March 2017 Editor's Note: This post was originally published in January 2016 and has been updated for accuracy and comprehensiveness.
Guest Blogger: Kelin Coleman, B.S. Business Administration with concentration in International Business, '17
My name is Kelin Coleman and I’m in the process of finishing the second semester of my senior year. I’m originally from Charlotte, North Carolina, but I’ve been studying at KEDGE Business School in Marseille, France for the last year and a half as part of the TABSA program. I’m a double major in French and Business with a concentration of International Business at Cameron School of Business at UNCW- and a specialization in Finance at KEDGE Business School.
Before beginning college, I knew that I wanted to travel abroad and spend as much time as I could seeing the world. Since I was younger, I knew I wanted to study abroad in France because my mom is French. The TABSA program was perfect because a dual degree program is offered in France. Although Marseille was the only option for TABSA in France, I couldn’t imagine having spent the last three semesters anywhere else. The university is located in a National Park. There are beaches, city life, hiking, and a soccer stadium - so there’s not much more I could ask for. My favorite part of studying abroad is that I’ve been able to travel from country to country like we change states in America.

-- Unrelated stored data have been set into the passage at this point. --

(** C3 (amended): [validateQuery] throws a [ValidationError] whenever
    [track_name] or [artist_name] is missing, not a string, or trims to
    empty, and whenever [album_name] is a string that is not empty but trims
    to empty.  When it returns, the result holds the trimmed [track_name]
    and [artist_name], and the trimmed [album_name] if a truthy one was
    given, each without white space at either end; the result has no
    [album_name] when none was supplied (and also when the empty string, or
    another falsy value, was supplied). *)
Theorem validateQuery_rejects_and_trims (q : PartialQuery) :
  (invalid_name (p_track_name q) ∨ invalid_name (p_artist_name q) →
   ∃ msg, Utils.validateQuery q = Throw (ValidationError msg))
  ∧ ((∃ s, p_album_name q = VStr s ∧ s ≠ "" ∧ JS.trim s = "") →
     ∃ msg, Utils.validateQuery q = Throw (ValidationError msg))
  ∧ (∀ r, Utils.validateQuery q = Ok r →
       ∃ t a, p_track_name q = VStr t ∧ p_artist_name q = VStr a
         ∧ track_name r = JS.trim t ∧ artist_name r = JS.trim a
         ∧ (JS.truthy (p_album_name q) = false ∧ album_name r = None
            ∨ ∃ al, p_album_name q = VStr al
                    ∧ album_name r = Some (JS.trim al)))
  ∧ (∀ r, Utils.validateQuery q = Ok r →
       trimmed (track_name r) ∧ trimmed (artist_name r)
       ∧ ∀ al, album_name r = Some al → trimmed al)
  ∧ (p_album_name q = VUndefined →
     ∀ r, Utils.validateQuery q = Ok r → album_name r = None)
  ∧ (∀ t a, p_track_name q = VStr t → JS.trim t ≠ "" →
       p_artist_name q = VStr a → JS.trim a ≠ "" →
       (JS.truthy (p_album_name q) = false →
        Utils.validateQuery q = Ok (mkQuery (JS.trim t) (JS.trim a) None))
       ∧ (∀ al, p_album_name q = VStr al → JS.trim al ≠ "" →
          Utils.validateQuery q
          = Ok (mkQuery (JS.trim t) (JS.trim a) (Some (JS.trim al))))).
Proof.
  destruct q as [tv av alv]. simpl.
  assert (Hok : ∀ r, Utils.validateQuery (mkPartial tv av alv) = Ok r →
       ∃ t a, tv = VStr t ∧ av = VStr a
         ∧ track_name r = JS.trim t ∧ artist_name r = JS.trim a
         ∧ (JS.truthy alv = false ∧ album_name r = None
            ∨ ∃ al, alv = VStr al ∧ album_name r = Some (JS.trim al))).
  { intros r. unfold Utils.validateQuery. simpl.
    destruct (negb (JS.truthy tv) || negb (JS.truthy av)); [done|].
    destruct (Utils.not_string_or_blank tv) eqn:Et; [done|].
    destruct (Utils.not_string_or_blank av) eqn:Ea; [done|].
    apply not_string_or_blank_false in Et as (t & -> & Ht).
    apply not_string_or_blank_false in Ea as (a & -> & Ha).
    destruct (JS.truthy alv) eqn:Etr; simpl.
    - destruct (Utils.not_string_or_blank alv) eqn:Eal; [done|].
      apply not_string_or_blank_false in Eal as (al & -> & Hal).
      intros [= <-]. exists t, a. repeat split. right. by exists al.
    - intros [= <-]. exists t, a. repeat split. by left. }
  split; [|split; [|split; [done|split; [|split]]]].
  - intros Hinv. unfold Utils.validateQuery. simpl.
    destruct (negb (JS.truthy tv) || negb (JS.truthy av)); [eauto|].
    destruct (Utils.not_string_or_blank tv) eqn:Et; [eauto|].
    destruct (Utils.not_string_or_blank av) eqn:Ea; [eauto|].
    destruct Hinv as [H|H]; apply not_string_or_blank_invalid in H; congruence.
  - intros (s & -> & Hs & Htrim). unfold Utils.validateQuery. simpl.
    destruct (negb (JS.truthy tv) || negb (JS.truthy av)); [eauto|].
    destruct (Utils.not_string_or_blank tv); [eauto|].
    destruct (Utils.not_string_or_blank av); [eauto|].
    rewrite Htrim. destruct s; [done|]. simpl. eauto.
  - intros r Hr. destruct (Hok r Hr) as (t & a & _ & _ & -> & -> & H).
    unfold trimmed. rewrite !trim_idem. repeat split.
    intros al' Hal'. destruct H as [[_ ?]|(al & _ & ?)]; [congruence|].
    assert (al' = JS.trim al) as -> by congruence. apply trim_idem.
  - intros -> r Hr. destruct (Hok r Hr) as (t & a & _ & _ & _ & _ & H).
    by destruct H as [[_ ?]|(al & ? & _)].
  - intros t a -> Ht -> Ha.
    assert (Htt : JS.truthy (VStr t) = true).
    { destruct t; [|done]. by destruct Ht. }
    assert (Hta : JS.truthy (VStr a) = true).
    { destruct a; [|done]. by destruct Ha. }
    assert (Hnt : Utils.not_string_or_blank (VStr t) = false).
    { apply not_string_or_blank_false. eauto. }
    assert (Hna : Utils.not_string_or_blank (VStr a) = false).
    { apply not_string_or_blank_false. eauto. }
    split.
    + intros Halv. unfold Utils.validateQuery.
      cbn [p_track_name p_artist_name p_album_name].
      rewrite Htt, Hta, Hnt, Hna, Halv. reflexivity.
    + intros al -> Hal.
      assert (Htal : JS.truthy (VStr al) = true).
      { destruct al; [|done]. by destruct Hal. }
      assert (Hnal : Utils.not_string_or_blank (VStr al) = false).
      { apply not_string_or_blank_false. eauto. }
      unfold Utils.validateQuery.
      cbn [p_track_name p_artist_name p_album_name].
      rewrite Htt, Hta, Hnt, Hna, Htal, Hnal. reflexivity.
Qed.

Lemma validateQuery_rejects_and_trims_witness :
  (∃ msg, Utils.validateQuery (mkPartial VUndefined (VStr "Artist") VUndefined)
          = Throw (ValidationError msg))
  ∧ (∃ msg, Utils.validateQuery (mkPartial (VStr "Song") (VStr "Artist")
                                   (VStr "  "))
            = Throw (ValidationError msg))
  ∧ Utils.validateQuery (mkPartial (VStr "  Test Song  ")
                           (VStr "  Test Artist  ") VUndefined)
    = Ok (mkQuery "Test Song" "Test Artist" None).
Proof.
  split; [|split].
  - destruct (validateQuery_rejects_and_trims
                (mkPartial VUndefined (VStr "Artist") VUndefined)) as [H _].
    apply H. left. by left.
  - destruct (validateQuery_rejects_and_trims
                (mkPartial (VStr "Song") (VStr "Artist") (VStr "  ")))
      as (_ & H & _).
    apply H. exists "  ". by repeat split.
  - destruct (validateQuery_rejects_and_trims
                (mkPartial (VStr "  Test Song  ") (VStr "  Test Artist  ")
                   VUndefined)) as (_ & _ & _ & _ & _ & H).
    destruct (H "  Test Song  " "  Test Artist  ") as [H1 _];
      [reflexivity|discriminate|reflexivity|discriminate|].
    rewrite H1; reflexivity.
Defined.

(** ** The client *)

Section client.
Import Client.

Lemma preserves_ret {A} (a : A) : preserves (ret a).
Proof. by intros w Hw. Qed.

Lemma preserves_throw {A} (e : error) : preserves (@throw A e).
Proof. by intros w Hw. Qed.

Lemma preserves_lift {A} (r : result A) : preserves (lift r).
Proof. by intros w Hw. Qed.

Lemma preserves_get_options : preserves get_options.
Proof. by intros w Hw. Qed.

Lemma preserves_bind {A B} (m : M A) (k : A → M B) :
  preserves m → (∀ a, preserves (k a)) → preserves (bind m k).
Proof.
  intros Hm Hk w Hw. unfold bind. specialize (Hm w Hw).
  destruct (m w) as [[a|e] w']; simpl in *; [by apply Hk|done].
Qed.

Lemma preserves_try_catch {A} (m : M A) (handler : error → M A) :
  preserves m → (∀ e, preserves (handler e)) → preserves (try_catch m handler).
Proof.
  intros Hm Hh w Hw. unfold try_catch. specialize (Hm w Hw).
  destruct (m w) as [[a|e] w']; simpl in *; [done|by apply Hh].
Qed.

Lemma preserves_when (b : bool) (m : M unit) :
  preserves m → preserves (when b m).
Proof. destruct b; simpl; auto using @preserves_ret. Qed.

Lemma preserves_cache_get (key : string) : preserves (cache_get key).
Proof.
  intros w Hw. unfold cache_get, Cache.get.
  destruct (Cache.cache (cache (client w)) !! key) as [entry|]; [|done].
  destruct (Cache.expired (now w) entry); [|done].
  intros k. simpl. intros Hk. apply Hw.
  destruct (decide (key = k)) as [->|Hne].
  - rewrite lookup_delete_eq in Hk. by destruct Hk.
  - by rewrite lookup_delete_ne in Hk.
Qed.

Lemma preserves_cache_set (key : string) (value : Cached) :
  stored_key key → preserves (cache_set key value).
Proof.
  intros Hkey w Hw k. unfold cache_set. simpl. intros Hk.
  destruct (decide (key = k)) as [<-|Hne]; [done|].
  rewrite lookup_insert_ne in Hk by done. by apply Hw.
Qed.

Lemma preserves_check_limit : preserves check_limit.
Proof.
  intros w Hw. unfold check_limit.
  by destruct (RateLimiter.checkLimit _ _).
Qed.

Lemma preserves_withTimeout {A} (fn : promise A) (timeoutMs : Z) :
  preserves (withTimeout fn timeoutMs).
Proof. intros w Hw. unfold withTimeout. by repeat case_match. Qed.

Lemma stored_key_generateKey kind q :
  kind ∈ storing_operations → stored_key (Cache.generateKey kind q).
Proof. intros Hkind. by exists kind, q. Qed.

End client.

(** The steps of a method, one by one. *)
Ltac preserves_step :=
  first
    [ apply preserves_ret
    | apply preserves_throw
    | apply preserves_lift
    | apply preserves_get_options
    | apply preserves_cache_get
    | apply preserves_check_limit
    | apply preserves_withTimeout
    | apply preserves_when
    | apply preserves_cache_set;
      apply stored_key_generateKey; unfold storing_operations; set_solver
    | apply preserves_bind; [|intros ?]
    | apply preserves_try_catch; [|intros ?]
    | match goal with
      | |- preserves (if ?b then _ else _) => destruct b
      | |- preserves (match ?x with _ => _ end) => destruct x
      end ].

Section client_invariant.
Import Client.

Lemma preserves_searchSong p q o : preserves (searchSong p q o).
Proof. unfold searchSong. repeat preserves_step. Qed.

Lemma preserves_getLyricsById trackId o : preserves (getLyricsById trackId o).
Proof. unfold getLyricsById. repeat preserves_step. Qed.

Lemma preserves_getLyricsByMetadata p m o :
  preserves (getLyricsByMetadata p m o).
Proof.
  unfold getLyricsByMetadata.
  repeat first [apply preserves_searchSong | preserves_step].
Qed.

Lemma preserves_getUnsynced p q o : preserves (getUnsynced p q o).
Proof. unfold getUnsynced. repeat preserves_step. Qed.

Lemma preserves_getSynced p q o : preserves (getSynced p q o).
Proof. unfold getSynced. repeat preserves_step. Qed.

Lemma preserves_findLyrics p q : preserves (findLyrics p q).
Proof. unfold findLyrics. repeat preserves_step. Qed.

Lemma keys_ok_after w e : keys_ok w → keys_ok (after w e).
Proof.
  intros Hw. destruct e; simpl.
  - by apply preserves_searchSong.
  - by apply preserves_getLyricsById.
  - by apply preserves_getLyricsByMetadata.
  - by apply preserves_getUnsynced.
  - by apply preserves_getSynced.
  - by apply preserves_findLyrics.
  - intros k. simpl. rewrite lookup_empty. by intros [? ?].
  - intros k. unfold getCacheStats, Cache.clean. simpl.
    intros [entry [Hk _]%map_lookup_filter_Some]. apply Hw. eauto.
  - done.
  - done.
  - done.
Qed.

Lemma reachable_keys_ok w : reachable w → keys_ok w.
Proof.
  induction 1 as [o t0|w e _ IH].
  - intros k. simpl. rewrite lookup_empty. by intros [? ?].
  - by apply keys_ok_after.
Qed.

(** No storing method generates a key of [getLyricsById]. *)
Lemma lyrics_by_id_key_not_stored q :
  ¬ stored_key (Cache.generateKey "lyrics_by_id" q).
Proof.
  intros (kind & q' & Hkind & Heq). unfold Cache.generateKey in Heq.
  revert Heq. generalize (JS.join "|"
    ((λ key, key +:+ ":" +:+ JS.to_string (JS.get q key))
       <$> JS.sort (JS.keys q))).
  generalize (JS.join "|"
    ((λ key, key +:+ ":" +:+ JS.to_string (JS.get q' key))
       <$> JS.sort (JS.keys q'))).
  intros r' r Heq. unfold storing_operations in Hkind.
  repeat (apply elem_of_cons in Hkind as [->|Hkind];
          [repeat rewrite string_app_cons in Heq; discriminate|]).
  by apply elem_of_nil in Hkind.
Qed.

End client_invariant.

I’ve come to realize that reading and seeing photos of magnificent things are great but it’s incomparable to being there and experiencing it. A photo only can capture a small piece of such a large thing.
TABSA has taught me how to be a global citizen. Through the diverse students, travel opportunities, and work experience, I’ve learned how to interact in a respectful manner with people from all over the world. I took a class dedicated to teaching students about the cultural norms in the business world of different countries, which helped me feel more comfortable as I interviewed for internships these past months. To anyone considering TABSA, the most important advice I have received was from one of my professors at KEDGE. He told me that if I’m not scared at least one time a day then I’m not taking advantage of my opportunities. I’d keep this in mind as you go through the process of applying, traveling, and doing the program. Moving overseas is scary. I was terrified when I couldn’t see my parent’s face after security at the airport the first time I left, but if I never got on the plane, I never would have been able to experience the most amazing two years of my life.